Only an exact, line-for-line copy of the data will serve as the answer.
_ _ _ _ _
(** The component before its first commit. *)
Definition mount (p : Props) (url_draft text_draft : jsstring)
    (creating : bool) : Fiber :=
  {| comp := {| st := {| isEditingLink := initialIsEditingLink p;
                         internalUrlInputValue := url_draft;
                         internalTextInputValue := text_draft;
                         isCreatingPage := creating |};
                refs := {| isMounting := true;
                           wrapperNode := None;
                           textInputRef := None;
                           isEndingEditWithFocus := false |};
                out := [] |};
     deps_sync := None;
     deps_focus := None |}.

(** ** Runs

    A run of the component is its first commit followed by one commit for
    each later render.  Between two commits the handlers, the hooks and
    the effects may have changed the state in any way, so each later
    render comes with the state it renders (and with its props and its
    document). *)

Definition with_state (s : State) (f : Fiber) : Fiber :=
  {| comp := {| st := s; refs := refs (comp f); out := out (comp f) |};
     deps_sync := deps_sync f;
     deps_focus := deps_focus f |}.

Fixpoint rerender (frames : list (Props * Dom * State)) (f : Fiber)
    : option Fiber :=
  match frames with
  | [] => Some f
  | (p, dom, s) :: rest =>
      f' ← commit p dom (with_state s f);
      rerender rest f'
  end.

(** ** Vocabulary of the statements *)

(** The element the focus effect is to focus: among the focusable
    descendants of the root container, the second one when a text input is
    present and the first one otherwise; the root container itself when
    there is no such descendant. *)
Definition focus_target (dom : Dom) : node :=
  let index := if text_input dom is Some _ then 1%nat else 0%nat in
  match focusable_find dom (wrapper_div dom) !! index with
  | Some n => n
  | None => wrapper_div dom
  end.

(** One [focus()] call for each render whose [isEditingLink] or
    [isCreatingPage] differs from that of the render before it; [editing]
    and [creating] are those of the render before the first frame. *)
Fixpoint focus_calls (editing creating : bool)
    (frames : list (Props * Dom * State)) : list Event :=
  match frames with
  | [] => []
  | (_, dom, s) :: rest =>
      (if decide (isEditingLink s = editing ∧ isCreatingPage s = creating)
       then []
       else [ FocusCall (focus_target dom) ])
      ++ focus_calls (isEditingLink s) (isCreatingPage s) rest
  end.


(** A string that is empty or made of white space only. *)
Definition blank_string (s : jsstring) : Prop :=
  Forall (λ c, is_white_space c = true) s.

(** ** Sample data *)

Definition example_link : WPLinkControlValue :=
  {| url := Some (js "https://wordpress.org");
     title := Some (js "WordPress");
     others := {[ "opensInNewTab" := JBool true ]} |}.

Definition example_suggestion : WPLinkControlValue :=
  {| url := Some (js "https://example.org/about");
     title := Some (js "About");
     others := {[ "id" := JNumber 7; "type" := JString (js "page") ]} |}.

Definition example_props : Props :=
  {| value := Some example_link;
     forceIsEditingLink := None;
     inputValue := None;
     hasTextControl := true;
     onRemove := false |}.

Definition empty_props : Props :=
  {| value := None;
     forceIsEditingLink := None;
     inputValue := None;
     hasTextControl := true;
     onRemove := false |}.

Definition with_force (b : option bool) (p : Props) : Props :=
  {| value := value p;
     forceIsEditingLink := b;
     inputValue := inputValue p;
     hasTextControl := hasTextControl p;
     onRemove := onRemove p |}.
_ _ _ _ _
**Answer to this problem**
(** The component before its first commit. *)
Definition mount (p : Props) (url_draft text_draft : jsstring)
    (creating : bool) : Fiber :=
  {| comp := {| st := {| isEditingLink := initialIsEditingLink p;
                         internalUrlInputValue := url_draft;
                         internalTextInputValue := text_draft;
                         isCreatingPage := creating |};
                refs := {| isMounting := true;
                           wrapperNode := None;
                           textInputRef := None;
                           isEndingEditWithFocus := false |};
                out := [] |};
     deps_sync := None;
     deps_focus := None |}.

(** ** Runs

    A run of the component is its first commit followed by one commit for
    each later render.  Between two commits the handlers, the hooks and
    the effects may have changed the state in any way, so each later
    render comes with the state it renders (and with its props and its
    document). *)

Definition with_state (s : State) (f : Fiber) : Fiber :=
  {| comp := {| st := s; refs := refs (comp f); out := out (comp f) |};
     deps_sync := deps_sync f;
     deps_focus := deps_focus f |}.

Fixpoint rerender (frames : list (Props * Dom * State)) (f : Fiber)
    : option Fiber :=
  match frames with
  | [] => Some f
  | (p, dom, s) :: rest =>
      f' ← commit p dom (with_state s f);
      rerender rest f'
  end.

(** ** Vocabulary of the statements *)

(** The element the focus effect is to focus: among the focusable
    descendants of the root container, the second one when a text input is
    present and the first one otherwise; the root container itself when
    there is no such descendant. *)
Definition focus_target (dom : Dom) : node :=
  let index := if text_input dom is Some _ then 1%nat else 0%nat in
  match focusable_find dom (wrapper_div dom) !! index with
  | Some n => n
  | None => wrapper_div dom
  end.

(** One [focus()] call for each render whose [isEditingLink] or
    [isCreatingPage] differs from that of the render before it; [editing]
    and [creating] are those of the render before the first frame. *)
Fixpoint focus_calls (editing creating : bool)
    (frames : list (Props * Dom * State)) : list Event :=
  match frames with
  | [] => []
  | (_, dom, s) :: rest =>
      (if decide (isEditingLink s = editing ∧ isCreatingPage s = creating)
       then []
       else [ FocusCall (focus_target dom) ])
      ++ focus_calls (isEditingLink s) (isCreatingPage s) rest
  end.


(** A string that is empty or made of white space only. *)
Definition blank_string (s : jsstring) : Prop :=
  Forall (λ c, is_white_space c = true) s.

(** ** Sample data *)

Definition example_link : WPLinkControlValue :=
  {| url := Some (js "https://wordpress.org");
     title := Some (js "WordPress");
     others := {[ "opensInNewTab" := JBool true ]} |}.

Definition example_suggestion : WPLinkControlValue :=
  {| url := Some (js "https://example.org/about");
     title := Some (js "About");
     others := {[ "id" := JNumber 7; "type" := JString (js "page") ]} |}.

Definition example_props : Props :=
  {| value := Some example_link;
     forceIsEditingLink := None;
     inputValue := None;
     hasTextControl := true;
     onRemove := false |}.

Definition empty_props : Props :=
  {| value := None;
     forceIsEditingLink := None;
     inputValue := None;
     hasTextControl := true;
     onRemove := false |}.

Definition with_force (b : option bool) (p : Props) : Props :=
  {| value := value p;
     forceIsEditingLink := b;
     inputValue := inputValue p;
     hasTextControl := hasTextControl p;
     onRemove := onRemove p |}.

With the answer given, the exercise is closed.